╭─ DATA TO USE

(** C8: every object the parser builds has exactly one property, its name
    mapped to its children; the sorter keeps that shape and, like the
    printer, runs without an exception on it; on such an object the first
    key is the name. *)
Theorem single_key_invariant :
  (forall input items,
     parseInput input = Ok items -> forallb single_keyed items = true)
  /\ (forall localeCompare items,
        forallb single_keyed items = true ->
        exists s, sortItems localeCompare items = Ok s
                  /\ forallb single_keyed s = true)
  /\ (forall items indent out,
        forallb single_keyed items = true ->
        snd (printItems items indent out) = Ok tt)
  /\ (forall fields,
        single_keyed (IRecord fields) = true ->
        exists name children,
          fields = [(name, children)]
          /\ item_key (IRecord fields) = Some name).
Proof.
  split; [|split; [|split]].
  - intros input items H.
    apply parsed_items_single_keyed. eapply parseInput_parsed, H.
  - intros localeCompare items H.
    apply sort_fuel_single_keyed; [lia|exact H].
  - intros items indent out H. now rewrite printItems_outline.
  - intros [|[k cs] [|? ?]]; try discriminate. eauto.
Qed.

Lemma single_key_invariant_witness :
  forallb single_keyed shipped_items = true
  /\ (exists s, sortItems codeUnitCompare shipped_items = Ok s
                /\ forallb single_keyed s = true)
  /\ snd (printItems shipped_items 0 []) = Ok tt.
Proof.
  destruct single_key_invariant as (Hparse & Hsort & Hprint & _).
  pose proof (Hparse shipped_input shipped_items eq_refl) as H.
  split; [exact H|]. split.
  - exact (Hsort codeUnitCompare shipped_items H).
  - exact (Hprint shipped_items 0 [] H).
Defined.

(** ** Trimming *)

Lemma trimStart_app_nonws (l : str) (c : char) (r : str) :
  is_whitespace c = false -> trimStart (l ++ c :: r) = trimStart l ++ c :: r.
Proof.
  intros Hc. induction l as [|x l IH]; simpl.
  - now rewrite Hc.
  - destruct (is_whitespace x); [exact IH|reflexivity].
Qed.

╰─

DIRECTIONS: Among the records above, find each line holding "destruct" and list it.

RESULT BELOW:
  destruct single_key_invariant as (Hparse & Hsort & Hprint & _).
  - destruct (is_whitespace x); [exact IH|reflexivity].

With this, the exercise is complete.